Доедая свинину и глядя в окно, Савва думал о том, что поиск Андрея с помощью ищейки можно вполне возложить на Демченко. Пока Савва ел, за соседним свободным столиком сидел Андрей и смотрел на Савву. Потом столик заняли, и Андрей пересел подальше, но не ушёл, потому что кроме этих четырёх и Анны, в городе у него никого не было, а он, по сути, ничего о них не знал. Он изучал лицо Саввы – белёсые брови, светлые, как будто выцветшие глаза, крупный нос, широкие скулы, неровная бугристая кожа. Савва был большим, плотным и массивным, но Андрей пытался заглянуть за край фигуры, в тонкий мир мыслей. Савва был рыжим, но редко улыбался, весь его оптимизм сконцентрировался в его ярких рыжих волосах, и как ни странно, присутствие приятеля согрело Андрея, но в мысли Саввы Андрей так и не проник. Добрый допил пиво, расплатился, вышел из кафе и закурил. Дождь закончился и с улиц исчез глянец, они постепенно становились матовыми. Голова Саввы была опущена, он изучал трещины на асфальте, или думал о чём-то своём.

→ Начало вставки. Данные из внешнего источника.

Lemma may_start_reachable y j ac nonblock :
  commit_reachable y -> jobs y !! j = None -> ac_wf ac -> may_start y ac = true ->
  commit_reachable (drm_atomic_helper_commit y j ac nonblock).
Proof.
  intros Hy Hj Hw Hs. eapply reach_next; [done|apply step_start; [done|done|]].
  intros i jb o Hi Hl Ht Ht'. unfold may_start in Hs. rewrite forallb_forall in Hs.
  apply elem_of_map_to_list, list_elem_of_In in Hi. specialize (Hs _ Hi). cbn in Hs. rewrite Hl in Hs. cbn in Hs.
  rewrite forallb_forall in Hs. apply touches_objects, list_elem_of_In in Ht. specialize (Hs _ Ht).
  apply bool_decide_eq_true in Hs. destruct Ht' as [k Hk]. by rewrite Hs in Hk.
Qed.

(** A page flip on a CRTC with its plane and connector. *)
Definition flip_of (c : nat) : drm_atomic_commit :=
  mkac [mkcu c true true true] [mklu c (Some c) (Some c)] [mklu c (Some c) (Some c)] false.

Lemma flip_wf c : ac_wf (flip_of c).
Proof.
  split; [apply NoDup_singleton|]. intros l c' Hl. cbn in Hl.
  apply elem_of_cons in Hl as [->|Hl%list_elem_of_singleton]; [|subst l]; cbn; intros [[= <-]|[= <-]]; left.
Qed.

(** The start of a commit whose framebuffers are ready. *)
Definition ready (y : commit_sys) (j : nat) : commit_sys :=
  {| y with signalled := {[j]} ∪ signalled y |}.

Lemma ready_reachable y j :
  commit_reachable y -> j ∈ dom (jobs y) -> j ∉ signalled y -> commit_reachable (ready y j).
Proof. intros Hy Hj Hn. eapply reach_next; [done|by apply step_fences]. Qed.

Definition commit_ready (y : commit_sys) (j : nat) (ac : drm_atomic_commit) (nonblock : bool)
  : commit_sys := ready (drm_atomic_helper_commit y j ac nonblock) j.

(** Two nonblocking flips on different CRTCs that program the hardware at once. *)
Definition run1 : commit_sys := after (commit_ready commit_sys0 0 (flip_of 0) true) 0 10.
Definition run2 : commit_sys := after (commit_ready run1 1 (flip_of 1) true) 1 10.

Lemma commit_ready_reachable y j ac nonblock :
  commit_reachable y -> jobs y !! j = None -> bool_decide (j ∉ signalled y) = true -> ac_wf ac ->
  may_start y ac = true -> commit_reachable (commit_ready y j ac nonblock).
Proof.
  intros Hy Hj Hn%bool_decide_eq_true Hw Hs. apply ready_reachable; [by apply may_start_reachable| |done].
  unfold drm_atomic_helper_commit. cbn. set_solver.
Qed.
Definition drm_atomic_helper_commit_crtc_set_mode : list commit_call :=
  (au_crtcs u ≫= fun x =>
     if negb (st_mode_changed (ce_new x)) then []
     else if st_enable (ce_new x) && ch_mode_set_nofb (cd_crtc d (ce_id x)) then [CrtcModeSet (ce_id x)]
     else [])
  ++ (au_connectors u ≫= fun cn =>
        match cn_new_encoder cn, cn_new_crtc cn with
        | Some e, Some c =>
            match new_crtc_state c with
            | Some st =>
                if negb (st_mode_changed st) && negb (st_connectors_changed st) then []
                else encoder_mode_set e c ++ [BridgeChainModeSet e c]
            | None => []
            end
        | _, _ => []
        end).

Definition drm_atomic_helper_commit_modeset_disables : list commit_call :=
  disable_outputs
  ++ [UpdateLegacyModesetState]
  ++ drm_atomic_helper_calc_timestamping_constants
  ++ drm_atomic_helper_commit_crtc_set_mode.

Definition drm_atomic_helper_commit_writebacks : list commit_call :=
  au_connectors u ≫= fun cn =>
    if negb (cd_writeback_commit d (cn_id cn)) then []
    else if cn_writeback cn then [WritebackCommit (cn_id cn)] else [].

(** The encoder of a connector whose output is to be brought up, with the CRTC. *)
Definition bring_up (cn : conn_entry) : option (nat * nat) :=
  e ← cn_new_encoder cn;
  c ← cn_new_crtc cn;
  if negb (is_active c) || negb (needs_modeset c) then None else Some (e, c).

Андрей тоже вышел и постоял рядом, разглядывая трещины. Это было странное ощущение. Его не видели, а он видел. Хотелось снять шапку, зайти в ресторан, поужинать и заплатить за то, что ты ешь и пьёшь. Он слышал шорохи машин – они едут, останавливаются, хлопают дверцы, шаги прохожих сливаются с шелестом листвы, где-то смеются и голосят дети. Он развернулся и пошёл к тем дворам, где ещё не стёрлись стрелочки и линии от детских игр, где, может быть также, в палисадниках цветут яркие, остро пахнущие цветы и также бегает ребятня, одетая в простые майки, шортики и шлёпки. Он пришёл к дому, где жил в детстве, где бродила горбатая старуха между георгин и мальв, где посреди двора стриг и делал шиньоны местный парикмахер, а на веранде, в тени дикого винограда, крутила искусственные розы из тонкого поролона красивая пожилая еврейка, где бегал злой белый петух и щипал всех за ноги, где, в тени старой груши крутила обручи девочка Майя – мечта всех дворовых мальчишек. Двор изменился. Жилых помещении почти не осталось, в особняках помещались офисы, двор заасфальтировали, старые деревья спилили. Детство переместилось с этих улиц на совсем другие, он понимал, что вернуться туда, где ты был счастлив невозможно, хрупкий мир меняется быстро… Он переночевал в гостинице, а утром опять вышел в город. Савву он больше не встретил. Вообще, Добрый всегда держался особняком, и никому ничего не рассказывал о себе, но почему-то в компании всегда слыл добряком. «Этот добряк» – называли его за глаза, а Рыжим никто не называл. Утром «Добряк» вместо поисков Андрея решил пойти на работу. «Не хочу» – решил Савва и вошёл в разноцветные стеклянные двери компании под названием «Арфа». Почему фирму, изготавливающую кухни, так назвали, никто не знал, но имена так часто не совпадают с содержанием их носителей! Савва был последователен, но, если вдруг он раздумывал что-то делать, сразу менял направление движения не откладывая. Кухнями он занимался уже три года и в строящемся городе они хорошо продавались. В кухнях он не сомневался, как не сомневался в кошках, он всегда сомневался в чём-то другом.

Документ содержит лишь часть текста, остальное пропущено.